Which of the lines below holds the string "telegramInfo"? Copy every line that does.

> **DATASET CONTENT**
• • • •

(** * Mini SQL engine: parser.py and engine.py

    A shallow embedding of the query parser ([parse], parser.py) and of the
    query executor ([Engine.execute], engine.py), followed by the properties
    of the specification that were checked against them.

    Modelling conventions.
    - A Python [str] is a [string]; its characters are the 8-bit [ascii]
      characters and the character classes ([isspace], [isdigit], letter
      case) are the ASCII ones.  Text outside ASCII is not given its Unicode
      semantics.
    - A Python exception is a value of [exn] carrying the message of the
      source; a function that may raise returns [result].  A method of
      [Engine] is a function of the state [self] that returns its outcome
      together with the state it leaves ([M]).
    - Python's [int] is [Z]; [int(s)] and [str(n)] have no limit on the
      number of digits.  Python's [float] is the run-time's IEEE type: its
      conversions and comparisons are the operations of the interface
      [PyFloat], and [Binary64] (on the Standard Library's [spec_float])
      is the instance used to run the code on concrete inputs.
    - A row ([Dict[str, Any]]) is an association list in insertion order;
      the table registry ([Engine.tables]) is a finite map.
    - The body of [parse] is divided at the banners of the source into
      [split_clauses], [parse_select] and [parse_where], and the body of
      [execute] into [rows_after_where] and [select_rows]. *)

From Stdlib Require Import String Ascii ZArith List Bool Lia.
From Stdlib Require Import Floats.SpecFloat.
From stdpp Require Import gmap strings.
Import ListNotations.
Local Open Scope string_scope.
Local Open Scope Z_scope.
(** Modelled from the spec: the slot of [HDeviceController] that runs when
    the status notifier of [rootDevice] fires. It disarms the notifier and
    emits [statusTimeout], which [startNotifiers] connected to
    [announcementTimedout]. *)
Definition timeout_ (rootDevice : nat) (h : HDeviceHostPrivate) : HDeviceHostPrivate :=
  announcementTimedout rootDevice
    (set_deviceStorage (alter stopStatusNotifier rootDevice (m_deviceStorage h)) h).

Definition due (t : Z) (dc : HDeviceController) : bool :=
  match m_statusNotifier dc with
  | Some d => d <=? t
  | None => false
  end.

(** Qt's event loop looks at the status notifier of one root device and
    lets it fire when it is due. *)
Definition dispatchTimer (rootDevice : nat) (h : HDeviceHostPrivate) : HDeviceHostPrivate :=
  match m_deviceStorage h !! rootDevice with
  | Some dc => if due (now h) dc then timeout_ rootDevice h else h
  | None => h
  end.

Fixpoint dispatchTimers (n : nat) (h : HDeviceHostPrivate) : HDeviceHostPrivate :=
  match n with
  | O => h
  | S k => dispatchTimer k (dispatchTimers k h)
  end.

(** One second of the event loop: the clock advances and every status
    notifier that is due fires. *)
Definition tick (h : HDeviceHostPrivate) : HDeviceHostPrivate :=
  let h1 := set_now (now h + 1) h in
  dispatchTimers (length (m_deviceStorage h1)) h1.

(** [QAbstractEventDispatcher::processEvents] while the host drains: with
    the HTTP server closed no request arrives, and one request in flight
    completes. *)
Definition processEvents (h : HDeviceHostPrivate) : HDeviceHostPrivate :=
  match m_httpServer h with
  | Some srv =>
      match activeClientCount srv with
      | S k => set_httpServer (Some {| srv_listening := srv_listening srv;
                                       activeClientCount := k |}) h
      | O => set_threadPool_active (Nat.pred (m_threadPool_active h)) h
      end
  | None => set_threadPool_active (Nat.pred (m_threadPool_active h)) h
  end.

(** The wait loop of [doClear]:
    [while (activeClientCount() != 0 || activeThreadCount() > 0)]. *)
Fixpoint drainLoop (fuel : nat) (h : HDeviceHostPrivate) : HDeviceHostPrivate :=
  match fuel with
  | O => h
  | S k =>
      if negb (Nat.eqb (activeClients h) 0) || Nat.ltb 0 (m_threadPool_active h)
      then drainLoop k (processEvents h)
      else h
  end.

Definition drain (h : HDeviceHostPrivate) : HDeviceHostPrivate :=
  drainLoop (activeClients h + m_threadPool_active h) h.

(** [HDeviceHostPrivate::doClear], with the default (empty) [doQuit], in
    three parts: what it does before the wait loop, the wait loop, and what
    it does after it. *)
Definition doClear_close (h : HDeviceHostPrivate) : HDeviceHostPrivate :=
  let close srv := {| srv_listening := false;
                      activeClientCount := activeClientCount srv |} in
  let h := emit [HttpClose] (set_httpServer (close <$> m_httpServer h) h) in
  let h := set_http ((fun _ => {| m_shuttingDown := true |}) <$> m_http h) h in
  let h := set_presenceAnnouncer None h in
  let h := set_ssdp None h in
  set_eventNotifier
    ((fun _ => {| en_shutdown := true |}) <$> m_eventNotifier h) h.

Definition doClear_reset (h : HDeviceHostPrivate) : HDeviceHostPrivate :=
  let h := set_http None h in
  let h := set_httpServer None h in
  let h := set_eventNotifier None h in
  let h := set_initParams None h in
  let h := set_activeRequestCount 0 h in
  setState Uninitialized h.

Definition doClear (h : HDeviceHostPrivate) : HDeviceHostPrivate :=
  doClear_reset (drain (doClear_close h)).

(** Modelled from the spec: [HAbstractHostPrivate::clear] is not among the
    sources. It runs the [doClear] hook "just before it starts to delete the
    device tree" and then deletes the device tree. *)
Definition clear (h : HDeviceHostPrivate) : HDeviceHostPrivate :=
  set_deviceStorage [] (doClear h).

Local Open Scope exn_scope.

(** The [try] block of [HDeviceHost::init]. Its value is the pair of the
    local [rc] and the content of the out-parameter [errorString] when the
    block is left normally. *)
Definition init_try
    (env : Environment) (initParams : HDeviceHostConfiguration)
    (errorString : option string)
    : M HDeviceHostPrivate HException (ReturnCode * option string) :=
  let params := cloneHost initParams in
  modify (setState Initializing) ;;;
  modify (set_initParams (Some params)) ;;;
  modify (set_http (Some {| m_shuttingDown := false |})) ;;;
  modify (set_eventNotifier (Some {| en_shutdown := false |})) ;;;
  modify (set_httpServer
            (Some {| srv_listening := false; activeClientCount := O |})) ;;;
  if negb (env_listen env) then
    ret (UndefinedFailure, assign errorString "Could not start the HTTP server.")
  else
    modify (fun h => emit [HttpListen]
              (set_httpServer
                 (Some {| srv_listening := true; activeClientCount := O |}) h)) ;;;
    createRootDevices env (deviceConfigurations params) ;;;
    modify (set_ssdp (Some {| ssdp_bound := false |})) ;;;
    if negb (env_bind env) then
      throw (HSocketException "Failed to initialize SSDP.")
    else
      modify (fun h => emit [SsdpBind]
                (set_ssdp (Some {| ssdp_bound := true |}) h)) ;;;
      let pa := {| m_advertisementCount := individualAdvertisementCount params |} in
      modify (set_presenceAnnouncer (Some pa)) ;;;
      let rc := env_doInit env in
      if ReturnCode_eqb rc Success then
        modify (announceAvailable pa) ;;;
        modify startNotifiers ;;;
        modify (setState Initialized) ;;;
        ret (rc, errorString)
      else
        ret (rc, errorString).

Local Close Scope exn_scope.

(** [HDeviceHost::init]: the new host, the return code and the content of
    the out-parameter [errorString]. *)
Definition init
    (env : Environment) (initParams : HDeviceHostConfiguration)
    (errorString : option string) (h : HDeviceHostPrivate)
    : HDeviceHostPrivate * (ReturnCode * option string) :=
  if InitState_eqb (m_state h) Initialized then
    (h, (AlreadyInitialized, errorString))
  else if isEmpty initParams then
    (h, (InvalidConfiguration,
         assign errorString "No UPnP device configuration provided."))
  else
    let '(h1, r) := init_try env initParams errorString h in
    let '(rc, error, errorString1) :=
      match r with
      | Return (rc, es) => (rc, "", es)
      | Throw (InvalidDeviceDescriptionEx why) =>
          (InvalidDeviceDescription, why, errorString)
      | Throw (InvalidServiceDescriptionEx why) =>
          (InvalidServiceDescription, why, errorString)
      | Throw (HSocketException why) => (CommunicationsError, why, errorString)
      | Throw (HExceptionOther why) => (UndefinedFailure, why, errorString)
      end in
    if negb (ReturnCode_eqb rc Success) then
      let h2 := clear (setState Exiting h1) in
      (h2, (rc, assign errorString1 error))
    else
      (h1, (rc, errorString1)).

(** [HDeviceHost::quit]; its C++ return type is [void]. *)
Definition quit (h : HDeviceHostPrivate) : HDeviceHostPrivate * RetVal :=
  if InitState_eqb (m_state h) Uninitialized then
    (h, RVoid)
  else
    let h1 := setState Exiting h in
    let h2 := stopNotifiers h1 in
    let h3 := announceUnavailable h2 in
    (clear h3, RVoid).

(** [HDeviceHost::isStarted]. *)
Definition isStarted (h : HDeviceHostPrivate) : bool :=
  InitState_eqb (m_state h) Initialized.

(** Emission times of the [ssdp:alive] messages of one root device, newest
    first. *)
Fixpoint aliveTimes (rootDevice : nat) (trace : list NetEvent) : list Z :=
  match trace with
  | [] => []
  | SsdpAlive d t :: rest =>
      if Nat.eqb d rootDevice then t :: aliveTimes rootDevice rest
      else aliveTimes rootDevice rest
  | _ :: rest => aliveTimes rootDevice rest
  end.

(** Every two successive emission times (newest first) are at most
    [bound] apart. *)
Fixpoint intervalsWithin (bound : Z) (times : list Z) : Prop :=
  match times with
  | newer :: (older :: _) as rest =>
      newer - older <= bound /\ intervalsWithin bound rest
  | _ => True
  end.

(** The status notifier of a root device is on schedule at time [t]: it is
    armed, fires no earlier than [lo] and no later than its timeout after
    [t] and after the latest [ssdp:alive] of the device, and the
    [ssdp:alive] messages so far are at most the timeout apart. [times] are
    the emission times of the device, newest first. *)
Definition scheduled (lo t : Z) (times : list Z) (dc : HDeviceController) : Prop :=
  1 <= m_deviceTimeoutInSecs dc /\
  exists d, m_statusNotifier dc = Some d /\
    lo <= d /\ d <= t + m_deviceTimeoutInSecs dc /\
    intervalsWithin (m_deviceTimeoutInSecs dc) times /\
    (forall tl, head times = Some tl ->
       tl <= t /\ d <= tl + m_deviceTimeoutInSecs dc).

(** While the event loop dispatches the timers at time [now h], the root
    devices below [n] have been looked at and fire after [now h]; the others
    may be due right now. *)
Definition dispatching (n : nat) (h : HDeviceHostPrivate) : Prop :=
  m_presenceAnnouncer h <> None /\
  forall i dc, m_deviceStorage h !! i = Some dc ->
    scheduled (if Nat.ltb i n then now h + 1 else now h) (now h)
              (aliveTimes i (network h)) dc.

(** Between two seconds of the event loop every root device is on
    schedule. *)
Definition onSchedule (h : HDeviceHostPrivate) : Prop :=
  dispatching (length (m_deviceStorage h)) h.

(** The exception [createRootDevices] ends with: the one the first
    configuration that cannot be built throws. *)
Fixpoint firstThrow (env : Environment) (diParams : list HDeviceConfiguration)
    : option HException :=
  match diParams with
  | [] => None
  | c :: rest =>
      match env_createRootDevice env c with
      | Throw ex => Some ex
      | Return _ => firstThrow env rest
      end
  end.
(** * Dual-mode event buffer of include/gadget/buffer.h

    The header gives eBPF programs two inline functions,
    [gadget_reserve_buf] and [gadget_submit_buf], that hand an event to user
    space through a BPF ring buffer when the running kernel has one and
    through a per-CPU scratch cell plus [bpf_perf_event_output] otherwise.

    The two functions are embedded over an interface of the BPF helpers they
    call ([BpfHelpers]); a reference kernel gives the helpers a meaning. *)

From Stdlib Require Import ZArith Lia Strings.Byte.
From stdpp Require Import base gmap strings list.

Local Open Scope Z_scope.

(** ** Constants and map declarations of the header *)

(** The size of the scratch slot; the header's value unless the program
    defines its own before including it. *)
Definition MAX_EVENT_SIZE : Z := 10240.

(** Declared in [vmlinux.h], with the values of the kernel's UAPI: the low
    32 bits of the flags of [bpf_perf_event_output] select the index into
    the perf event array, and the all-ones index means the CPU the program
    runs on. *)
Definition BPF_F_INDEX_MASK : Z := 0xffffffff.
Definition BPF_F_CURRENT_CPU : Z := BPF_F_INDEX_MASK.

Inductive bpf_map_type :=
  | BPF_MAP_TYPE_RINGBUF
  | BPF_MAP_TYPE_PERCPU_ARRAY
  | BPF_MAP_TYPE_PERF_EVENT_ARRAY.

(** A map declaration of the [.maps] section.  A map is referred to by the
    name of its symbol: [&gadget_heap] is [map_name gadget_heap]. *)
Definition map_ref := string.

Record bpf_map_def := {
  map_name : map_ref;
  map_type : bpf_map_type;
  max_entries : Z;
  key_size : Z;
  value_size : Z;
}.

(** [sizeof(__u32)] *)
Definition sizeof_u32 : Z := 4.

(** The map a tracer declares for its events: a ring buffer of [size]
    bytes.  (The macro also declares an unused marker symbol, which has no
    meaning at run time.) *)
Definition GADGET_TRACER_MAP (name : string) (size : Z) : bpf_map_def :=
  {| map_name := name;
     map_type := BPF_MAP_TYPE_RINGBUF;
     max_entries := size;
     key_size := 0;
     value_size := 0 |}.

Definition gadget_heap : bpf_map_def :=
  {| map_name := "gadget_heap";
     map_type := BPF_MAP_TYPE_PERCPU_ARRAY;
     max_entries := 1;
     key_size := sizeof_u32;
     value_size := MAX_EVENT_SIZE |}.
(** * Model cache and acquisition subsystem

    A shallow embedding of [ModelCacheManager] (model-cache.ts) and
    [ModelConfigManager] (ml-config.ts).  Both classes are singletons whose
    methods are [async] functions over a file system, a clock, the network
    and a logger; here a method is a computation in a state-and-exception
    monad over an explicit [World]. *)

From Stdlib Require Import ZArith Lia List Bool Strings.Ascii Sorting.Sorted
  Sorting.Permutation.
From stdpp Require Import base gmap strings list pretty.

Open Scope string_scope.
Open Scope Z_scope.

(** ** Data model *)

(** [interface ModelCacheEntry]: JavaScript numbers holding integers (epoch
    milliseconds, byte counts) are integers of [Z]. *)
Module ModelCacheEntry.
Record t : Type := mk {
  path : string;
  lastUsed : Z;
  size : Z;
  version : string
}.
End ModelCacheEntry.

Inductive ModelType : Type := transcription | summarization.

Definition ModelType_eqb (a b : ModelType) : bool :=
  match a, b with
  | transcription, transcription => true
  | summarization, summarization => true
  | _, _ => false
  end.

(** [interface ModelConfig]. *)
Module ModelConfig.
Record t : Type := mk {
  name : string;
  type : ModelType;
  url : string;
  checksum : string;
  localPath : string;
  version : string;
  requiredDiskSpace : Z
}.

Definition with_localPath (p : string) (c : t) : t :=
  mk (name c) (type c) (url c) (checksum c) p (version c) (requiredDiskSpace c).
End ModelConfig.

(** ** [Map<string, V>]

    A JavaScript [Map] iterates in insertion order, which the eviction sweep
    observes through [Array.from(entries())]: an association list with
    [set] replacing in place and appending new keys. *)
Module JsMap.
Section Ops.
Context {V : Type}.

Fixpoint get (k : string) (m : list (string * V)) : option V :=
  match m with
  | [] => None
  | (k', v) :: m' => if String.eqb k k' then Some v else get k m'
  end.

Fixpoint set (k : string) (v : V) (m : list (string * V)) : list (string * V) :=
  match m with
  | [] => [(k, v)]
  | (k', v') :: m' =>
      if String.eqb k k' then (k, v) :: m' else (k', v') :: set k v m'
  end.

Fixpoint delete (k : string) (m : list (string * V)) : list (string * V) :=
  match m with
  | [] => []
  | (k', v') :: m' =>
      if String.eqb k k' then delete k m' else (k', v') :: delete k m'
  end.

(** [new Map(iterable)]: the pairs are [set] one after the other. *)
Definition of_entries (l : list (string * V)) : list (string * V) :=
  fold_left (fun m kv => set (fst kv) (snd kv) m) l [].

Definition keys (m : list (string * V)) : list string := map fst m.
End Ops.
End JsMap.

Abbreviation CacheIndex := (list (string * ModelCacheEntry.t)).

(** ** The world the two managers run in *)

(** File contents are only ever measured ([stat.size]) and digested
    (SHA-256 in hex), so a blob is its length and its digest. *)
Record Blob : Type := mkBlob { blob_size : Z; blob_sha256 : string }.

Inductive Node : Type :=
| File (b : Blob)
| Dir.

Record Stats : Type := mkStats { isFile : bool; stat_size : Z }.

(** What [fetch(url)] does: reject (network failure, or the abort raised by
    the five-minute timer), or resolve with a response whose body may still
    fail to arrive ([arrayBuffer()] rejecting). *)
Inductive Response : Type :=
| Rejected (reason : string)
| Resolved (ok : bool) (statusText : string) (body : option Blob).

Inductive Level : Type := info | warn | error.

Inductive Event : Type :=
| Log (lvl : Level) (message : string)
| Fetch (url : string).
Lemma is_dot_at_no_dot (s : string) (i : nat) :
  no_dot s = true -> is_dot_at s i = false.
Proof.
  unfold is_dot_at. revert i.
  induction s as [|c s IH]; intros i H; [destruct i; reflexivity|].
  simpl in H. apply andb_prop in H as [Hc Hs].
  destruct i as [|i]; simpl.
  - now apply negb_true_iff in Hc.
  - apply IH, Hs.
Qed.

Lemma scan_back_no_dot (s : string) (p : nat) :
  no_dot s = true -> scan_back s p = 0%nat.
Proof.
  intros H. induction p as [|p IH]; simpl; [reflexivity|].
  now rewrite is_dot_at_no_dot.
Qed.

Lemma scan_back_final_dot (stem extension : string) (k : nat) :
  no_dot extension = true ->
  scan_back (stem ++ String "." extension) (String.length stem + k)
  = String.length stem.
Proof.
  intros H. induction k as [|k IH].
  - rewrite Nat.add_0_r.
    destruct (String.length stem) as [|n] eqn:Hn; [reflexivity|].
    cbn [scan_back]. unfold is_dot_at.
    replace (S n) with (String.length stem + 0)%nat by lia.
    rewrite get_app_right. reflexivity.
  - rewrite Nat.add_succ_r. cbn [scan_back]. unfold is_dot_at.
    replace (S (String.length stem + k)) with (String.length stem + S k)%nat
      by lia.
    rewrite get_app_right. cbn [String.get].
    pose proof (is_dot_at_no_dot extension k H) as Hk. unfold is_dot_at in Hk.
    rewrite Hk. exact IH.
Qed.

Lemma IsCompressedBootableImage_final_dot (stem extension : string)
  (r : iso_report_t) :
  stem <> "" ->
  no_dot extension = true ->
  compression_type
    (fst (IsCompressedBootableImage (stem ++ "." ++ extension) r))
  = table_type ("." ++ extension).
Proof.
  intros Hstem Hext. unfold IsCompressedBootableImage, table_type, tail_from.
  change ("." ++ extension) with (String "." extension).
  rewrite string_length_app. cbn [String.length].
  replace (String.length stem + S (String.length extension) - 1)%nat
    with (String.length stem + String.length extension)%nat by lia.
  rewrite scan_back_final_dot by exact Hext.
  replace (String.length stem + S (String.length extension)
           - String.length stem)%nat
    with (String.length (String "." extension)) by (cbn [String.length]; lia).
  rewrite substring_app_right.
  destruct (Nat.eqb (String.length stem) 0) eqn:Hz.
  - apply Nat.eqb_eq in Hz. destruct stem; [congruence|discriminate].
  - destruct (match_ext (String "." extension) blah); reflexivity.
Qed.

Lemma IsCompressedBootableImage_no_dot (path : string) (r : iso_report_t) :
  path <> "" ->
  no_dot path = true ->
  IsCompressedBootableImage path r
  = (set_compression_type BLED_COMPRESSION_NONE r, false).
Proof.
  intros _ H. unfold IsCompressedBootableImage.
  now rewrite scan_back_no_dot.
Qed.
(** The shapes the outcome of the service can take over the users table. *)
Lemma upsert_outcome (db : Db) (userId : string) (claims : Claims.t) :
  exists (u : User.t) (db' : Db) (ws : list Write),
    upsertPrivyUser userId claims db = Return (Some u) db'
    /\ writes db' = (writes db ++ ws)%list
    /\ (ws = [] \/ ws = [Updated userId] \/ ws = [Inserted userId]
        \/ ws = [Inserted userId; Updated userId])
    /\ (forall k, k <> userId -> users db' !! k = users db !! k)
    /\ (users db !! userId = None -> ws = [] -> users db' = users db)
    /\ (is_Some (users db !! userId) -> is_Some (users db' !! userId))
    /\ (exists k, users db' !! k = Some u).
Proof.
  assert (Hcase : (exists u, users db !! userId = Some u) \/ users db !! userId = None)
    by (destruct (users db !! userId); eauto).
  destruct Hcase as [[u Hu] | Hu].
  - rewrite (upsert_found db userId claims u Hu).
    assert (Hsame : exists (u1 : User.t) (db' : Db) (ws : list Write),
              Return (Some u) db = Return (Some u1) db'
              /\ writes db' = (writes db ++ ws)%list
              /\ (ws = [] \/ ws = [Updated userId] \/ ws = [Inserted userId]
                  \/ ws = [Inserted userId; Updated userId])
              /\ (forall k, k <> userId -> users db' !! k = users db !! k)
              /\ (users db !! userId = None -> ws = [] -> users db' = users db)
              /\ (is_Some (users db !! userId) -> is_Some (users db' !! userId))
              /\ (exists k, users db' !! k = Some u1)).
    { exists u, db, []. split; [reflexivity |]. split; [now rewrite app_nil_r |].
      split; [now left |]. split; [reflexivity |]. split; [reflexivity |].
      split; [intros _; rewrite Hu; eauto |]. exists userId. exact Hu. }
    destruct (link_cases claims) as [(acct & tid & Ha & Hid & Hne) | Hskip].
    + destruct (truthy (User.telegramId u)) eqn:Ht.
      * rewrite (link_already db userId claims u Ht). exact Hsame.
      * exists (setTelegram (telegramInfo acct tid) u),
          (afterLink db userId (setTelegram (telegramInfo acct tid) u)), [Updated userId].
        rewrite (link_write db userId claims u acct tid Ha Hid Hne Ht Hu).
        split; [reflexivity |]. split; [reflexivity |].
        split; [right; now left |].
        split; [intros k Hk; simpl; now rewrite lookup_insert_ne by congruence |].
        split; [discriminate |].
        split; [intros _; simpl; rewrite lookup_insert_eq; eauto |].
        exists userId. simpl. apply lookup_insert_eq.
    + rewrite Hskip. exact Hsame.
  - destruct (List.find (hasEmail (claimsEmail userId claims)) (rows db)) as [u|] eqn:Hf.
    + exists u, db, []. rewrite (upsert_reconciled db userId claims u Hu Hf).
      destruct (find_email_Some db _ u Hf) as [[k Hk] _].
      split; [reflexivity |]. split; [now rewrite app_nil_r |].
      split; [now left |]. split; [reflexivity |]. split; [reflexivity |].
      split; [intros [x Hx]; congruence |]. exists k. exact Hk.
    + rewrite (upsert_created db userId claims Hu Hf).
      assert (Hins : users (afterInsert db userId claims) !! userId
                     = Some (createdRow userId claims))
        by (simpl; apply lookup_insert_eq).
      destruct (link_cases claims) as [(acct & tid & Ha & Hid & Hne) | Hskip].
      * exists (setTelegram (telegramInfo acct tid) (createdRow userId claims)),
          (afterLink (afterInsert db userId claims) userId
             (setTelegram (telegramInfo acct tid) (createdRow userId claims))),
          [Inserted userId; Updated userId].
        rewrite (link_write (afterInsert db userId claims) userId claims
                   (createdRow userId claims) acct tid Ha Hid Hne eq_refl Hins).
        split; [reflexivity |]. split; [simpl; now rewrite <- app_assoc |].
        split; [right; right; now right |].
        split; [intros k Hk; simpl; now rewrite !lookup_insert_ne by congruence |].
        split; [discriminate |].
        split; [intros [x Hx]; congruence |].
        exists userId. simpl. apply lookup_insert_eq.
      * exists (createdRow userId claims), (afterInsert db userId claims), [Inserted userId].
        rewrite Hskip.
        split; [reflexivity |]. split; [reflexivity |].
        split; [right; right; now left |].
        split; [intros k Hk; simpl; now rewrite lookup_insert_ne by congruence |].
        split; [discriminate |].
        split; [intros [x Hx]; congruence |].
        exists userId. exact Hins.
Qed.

• • • •

> **THE ANSWER**
      * exists (setTelegram (telegramInfo acct tid) u),
          (afterLink db userId (setTelegram (telegramInfo acct tid) u)), [Updated userId].
      * exists (setTelegram (telegramInfo acct tid) (createdRow userId claims)),
             (setTelegram (telegramInfo acct tid) (createdRow userId claims))),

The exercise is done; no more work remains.